> _Exercise_
Return the following from the records below: each line, word for word, starting with the line that contains "- a [Sys] is" and going on through the line that contains "effect, the engine, the", with nothing outside that range.

> _Records for the exercise_
(** * musicApp: the playback controller of [src/app/index.tsx]

    The [App] component keeps its playback state in React hooks
    ([sound], [isPlaying], [isSoundLoaded], [currentTrackIndex], [songs])
    and drives an asynchronous single-track audio engine (expo-av).  Every
    function of the component is a closure over the hook values of the
    render that created it, and every [await] suspends such a closure
    until the engine settles the promise.

    The embedding makes both explicit:
    - a [Render] is the tuple of hook values of one render, and each
      handler takes the render it closes over as an argument;
    - a [Task] is a suspended [async] function: the render it closes
      over, the program point it waits at, and what runs afterwards;
    - a [Sys] is the whole application: the hook values of the latest
      render, the closure of the last run of the [currentTrackIndex]
      effect, the engine, the suspended tasks and the console;
    - [step] runs one event to completion (a button press, a list press,
      a settled promise, the catalog query), then re-renders and flushes
      the effect whose dependency changed, and last resumes a handler
      whose [await] had nothing to wait for.

    Events are processed one at a time, and the component has re-rendered
    before the next one: a press runs the handler of the latest render.
    Promises may settle in any order. *)

From Stdlib Require Import ZArith Lia.
From stdpp Require Import base option list strings.

Local Open Scope Z_scope.

(** ** JavaScript numbers, as far as the component uses them

    [currentTrackIndex] is a JS number.  The component only adds and
    subtracts small integers and takes remainders, so a number is an
    integer (exact far below 2^53) or [NaN], which [x % 0] produces. *)
Module JS.

Inductive num : Type :=
| Num (z : Z)
| NaN.

Definition add (a b : num) : num :=
  match a, b with
  | Num x, Num y => Num (x + y)
  | _, _ => NaN
  end.

Definition sub (a b : num) : num :=
  match a, b with
  | Num x, Num y => Num (x - y)
  | _, _ => NaN
  end.

(** [a % b]: the sign follows the dividend; a zero divisor gives [NaN]. *)
Definition rem (a b : num) : num :=
  match a, b with
  | Num x, Num y => if y =? 0 then NaN else Num (Z.rem x y)
  | _, _ => NaN
  end.

(** [Object.is], which React uses to compare hook values and effect
    dependencies: [NaN] is equal to itself. *)
Definition object_is (a b : num) : bool :=
  match a, b with
  | Num x, Num y => x =? y
  | NaN, NaN => true
  | _, _ => false
  end.

(** [arr[i]]: [undefined] (here [None]) unless [i] is an index of [arr]. *)
Definition get {A : Type} (arr : list A) (i : num) : option A :=
  match i with
  | Num z => if 0 <=? z then arr !! Z.to_nat z else None
  | NaN => None
  end.

(** [arr.length] *)
Definition length {A : Type} (arr : list A) : num :=
  Num (Z.of_nat (List.length arr)).

End JS.
(** The aggregate invariant of the specification: the size counter, the
    number of nodes, the sum of the frequencies, and the cardinalities of the
    order-statistics multiset, of the two median halves together and of the
    random pool are all equal. *)
Definition aggregate_invariant (s : AdvancedDS) : Prop :=
  sz s = length (nodes s)
  ∧ Z.of_nat (sz s) = freq_total s
  ∧ sz s = length (allVals s)
  ∧ sz s = (length (lower (median s)) + length (upper (median s)))%nat
  ∧ sz s = length (pool (random s)).

(** The values of [l] that are not in [seen] and not earlier in [l], in the
    order of their first occurrence. *)
Fixpoint keep_first (seen : list Z) (l : list Z) : list Z :=
  match l with
  | [] => []
  | x :: t =>
      if bool_decide (x ∈ seen) then keep_first seen t
      else x :: keep_first (x :: seen) t
  end.

(** The value queries answer alike on [s] and on [t]; [getMedian] is compared
    where it reads the halves. *)
Definition same_answers (s t : AdvancedDS) : Prop :=
  getMin s = getMin t
  ∧ getMax s = getMax t
  ∧ getMode s = getMode t
  ∧ (∀ x, getFrequency x s = getFrequency x t)
  ∧ (∀ x, contains x s = contains x t)
  ∧ (sz s ≠ 0%nat → sz t ≠ 0%nat → getMedian s = getMedian t).

(** ** Representation invariant *)

Definition LocsInv (m : gmap Z (list ptr)) (l : list Node) : Prop :=
  ∀ x p, p ∈ default [] (m !! x) ↔ mkNode p x ∈ l.

Definition ModeInv (m : ModeT) (l : list Z) : Prop :=
  (∀ x, freq m !! x = if decide (cnt x l = 0) then None else Some (cnt x l))
  ∧ (∀ y, cnt y l <= modeCnt m)
  ∧ (l = [] → modeCnt m = 0)
  ∧ (l ≠ [] → cnt (modeVal m) l = modeCnt m
               ∧ ∀ y, cnt y l = modeCnt m → modeVal m <= y).

Definition AllInv (a : list Z) (l : list Z) : Prop :=
  StronglySorted Z.le a ∧ a ≡ₚ l.

Definition MedInv (m : Median) (l : list Z) : Prop :=
  StronglySorted Z.le (lower m ++ upper m)
  ∧ lower m ++ upper m ≡ₚ l
  ∧ (length (upper m) ≤ length (lower m) ≤ length (upper m) + 1)%nat.

(** Every recorded position holds the node it is recorded for; the vector
    accesses of [poolRemove] are then in range. *)
Definition pool_ok (r : Pool) : Prop :=
  ∀ p i, poolPos r !! p = Some i → pool r !! i = Some p.
(** Only [connected] adds a client: a step of the round loop and a
    [disconnected] call leave the server with clients it already had. *)
Theorem only_connected_adds_clients :
  (forall gen self,
     Server.clients (snd (profiling_next gen self)) ⊆ Server.clients self) /\
  (forall client self,
     Server.clients (snd (disconnected client self)) ⊆ Server.clients self).
Proof.
  assert (PreOrder (no_new_clients (Profiler := Profiler))) as Hpre.
  { split; unfold no_new_clients; [by intros self|].
    intros s1 s2 s3 H12 H23. set_solver. }
  split.
  - intros gen self.
    apply (relates_profiling_next no_new_clients); try done;
      unfold no_new_clients; simpl; intros; set_solver.
  - intros client self.
    apply (relates_disconnected no_new_clients); try done;
      unfold no_new_clients; simpl; intros; set_solver.
Qed.

(** The interval and the pickle protocol given to [__init__] are never
    assigned again: after any sequence of [connected], [disconnected] and
    [next()] calls they are what they were. *)
Theorem settings_never_change calls self :
  Server.interval (after_all calls self) = Server.interval self /\
  Server.pickle_protocol (after_all calls self) = Server.pickle_protocol self.
Proof.
  assert (PreOrder (same_settings (Profiler := Profiler))) as Hpre.
  { split; unfold same_settings; [by intros s|].
    intros s1 s2 s3 [-> ->] [-> ->]. done. }
  change (same_settings self (after_all calls self)).
  revert self. induction calls as [|call calls IH]; intros self; [done|].
  simpl. etrans; [|apply IH].
  destruct call as [client|client|gen]; simpl.
  - by apply (relates_connected same_settings).
  - by apply (relates_disconnected same_settings).
  - by apply (relates_profiling_next same_settings).
Qed.

End ServerEdges.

> _Answer_
    - a [Sys] is the whole application: the hook values of the latest
      render, the closure of the last run of the [currentTrackIndex]
      effect, the engine, the suspended tasks and the console;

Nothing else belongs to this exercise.